New Delhi: Within weeks of Income Tax Appellate Tribunal (ITAT) upholding levy of retrospective tax, the income tax department has slapped a fresh demand note of Rs10,247 crore on British explorer Cairn Energy Plc.
ITAT in its 9 March order held that Cairn Energy was liable to pay tax on the 2006 transfer of India assets to newly created Cairn India, prior to its listing. It, however, held that interest cannot be charged on it as the demand was raised using retrospective tax legislation.
The income tax department had raised a tax demand of Rs10,247 crore and another Rs18,800 crore in interest for 10 years. “Following the ruling of the ITAT, an amended tax demand, received on March 31, 2017, noted that late payment interest would now be charged from February 2016, i.e. from 30 days following the date of the original 2016 final assessment order,” Cairn said in a notice to shareholders.

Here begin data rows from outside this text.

Lemma eventually_scope {A}
    (body : nat -> RuntimeEnv -> State -> exec_result A) env st r env1 st' :
  (forall m, keeps_frame (body m)) ->
  eventually (fun m => body m (enter env) st) (r, env1, st') ->
  eventually (fun m => enter_scope (body m) env st) (r, env, st').
Proof.
  intros Hframe [m Hm]. exists m. intros m' Hle.
  eapply enter_scope_run; [apply Hframe|]. now apply Hm.
Qed.

(** *** Statements other than declarations leave the environment as it is *)

Lemma loops_env n :
  (forall c b env st r env' st',
      _visit_while_loop_stmt n c b env st = Some (r, env', st') -> env' = env)
  /\ (forall x it b env st r env' st',
      for_items n x it b env st = Some (r, env', st') -> env' = env).
Proof.
  induction n as [|n [IHw IHf]]; [split; intros; discriminate|].
  assert (Hloop : forall body next env st r env' st',
             loop_step (enter_scope body env st) next = Some (r, env', st') ->
             keeps_frame body ->
             (forall env st r env' st', next env st = Some (r, env', st') -> env' = env) ->
             env' = env).
  { intros body next env st r env' st' Hstep Hframe Hnext.
    apply loop_step_Some in Hstep
      as [(r1 & env1 & st1 & Hrun & _ & Hrest)|[[Hrun _]|(x & Hrun & _)]];
      apply enter_scope_Some in Hrun as [Henv _]; try assumption.
    subst env1. eapply Hnext, Hrest. }
  split.
  - intros c b env st r env' st'. cbn [_visit_while_loop_stmt]. intros Hrun.
    apply sbind_Some in Hrun as [(x & Hev & ->)|(a & env1 & st1 & Hev & Hrun)];
      apply in_env_Some in Hev as [_ ->]; [reflexivity|].
    destruct (truthy a (host st1)).
    + eapply Hloop; [exact Hrun|apply visit_block_keeps_frame|apply IHw].
    + now injection Hrun as <- <- <-.
  - intros x it b env st r env' st'. cbn [for_items]. intros Hrun.
    apply sbind_Some in Hrun as [(y & Hev & ->)|(a & env1 & st1 & Hev & Hrun)];
      apply in_env_Some in Hev as [_ ->]; [reflexivity|].
    destruct a as [item|].
    + eapply Hloop; [exact Hrun| |apply IHf].
      apply bind_item_frame, visit_block_keeps_frame.
    + now injection Hrun as <- <- <-.
Qed.

Lemma visit_stmt_env n s env st r env' st' :
  _visit_stmt n s env st = Some (r, env', st') ->
  match s with VarDeclStmt _ _ => True | _ => env' = env end.
Proof.
  destruct n as [|n]; [discriminate|]. cbn [_visit_stmt]. destruct s.
  - intros Hrun. now apply enter_scope_Some in Hrun as [-> _];
      [|apply visit_block_keeps_frame].
  - trivial.
  - intros Hrun.
    apply sbind_Some in Hrun as [(x & Hev & ->)|(a & env1 & st1 & Hev & Hrun)];
      apply in_env_Some in Hev as [_ ->]; [reflexivity|].
    now apply enter_scope_Some in Hrun as [-> _];
      [|apply if_branches_frame, visit_block_keeps_frame].
  - destruct return_val as [e|].
    + intros Hrun.
      apply sbind_Some in Hrun as [(x & Hev & ->)|(a & env1 & st1 & Hev & Hrun)];
        apply in_env_Some in Hev as [_ ->]; [reflexivity|].
      now injection Hrun as <- <- <-.
    + now intros [= <- <- <-].
  - apply loops_env.
  - intros Hrun.
    apply sbind_Some in Hrun as [(x & Hev & ->)|(a & env1 & st1 & Hev & Hrun)];
      apply in_env_Some in Hev as [_ ->]; [reflexivity|].
    apply sbind_Some in Hrun as [(x & Hev & ->)|(b & env2 & st2 & Hev & Hrun)];
      apply in_env_Some in Hev as [_ ->]; [reflexivity|].
    eapply loops_env, Hrun.
  - now intros [= <- <- <-].
  - now intros [= <- <- <-].
  - intros Hrun.
    apply try_except_Some in Hrun
      as [(e & env1 & st1 & Htry & _ & Hcatch)|[Htry _]];
      apply enter_scope_Some in Htry as [-> _];
      try apply visit_block_keeps_frame; [|reflexivity].
    now apply enter_scope_Some in Hcatch as [-> _];
      [|apply catch_clause_frame, visit_block_keeps_frame].
  - intros Hrun.
    apply sbind_Some in Hrun as [(x & Hev & ->)|(a & env1 & st1 & Hev & Hrun)];
      apply in_env_Some in Hev as [_ ->]; [reflexivity|].
    now injection Hrun as <- <- <-.
Qed.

Cairn said the decision of the ITAT is “potentially subject to appeal.” The company had on 24 January, 2014 received a draft assessment order for the alleged capital gains it made in 2006. The order restrained the company from selling the residual 9.8% stake it holds in Cairn India.
Cairn Energy had in 2011 sold Cairn India to Vedanta. “Then, on February 4, 2016... a final assessment order in respect of the Indian fiscal year ended March 31 2007, (was) issued by the Indian income tax department (IITD) in the amount of Rs10,247 crore plus interest back dated to 2007 totalling Rs18,800 crore,” Cairn said. The final assessment order did not include any penalties which may also be applied to the final assessment (potentially up to 300% of any tax finally agreed).
“The final assessment order was appealed to the Income Tax Appellate Tribunal, Delhi which ruled on March 9, 2017 that tax in the amount of Rs10,247 crore remained payable but that the company could not be required to pay interest,” it said. This is because the tax demand was raised on the basis of a retrospective amendment done to the Income Tax Act in 2012 and Cairn could not have anticipated that payment of tax would be required. Stating that it strongly contests the final assessment order, Cairn said enforcement of any tax liability deemed due by the tax department will be limited to India assets, which had a value of about $750 million as of 31 December, 2016. These assets comprised principally Cairn’s residual shareholding in Cairn India.
Cairn said it had on 11 March, 2015 filed a notice of dispute under The UK-India investment treaty in order to protect its legal position and shareholder interests. “The international arbitration proceedings formally commenced in January 2016 following the agreement between Cairn and the government of India on the appointment of a panel of three international arbitrators under the terms of the Treaty,” it said.
“However, supported by detailed legal advice on the strength of the legal protections available to it under international law, Cairn strongly contests the actions of the IITD in these matters. “In addition to the resolution of the tax dispute, Cairn also seeks full recompense for the loss of value resulting from the restriction on its Cairn India shares,” the notice added.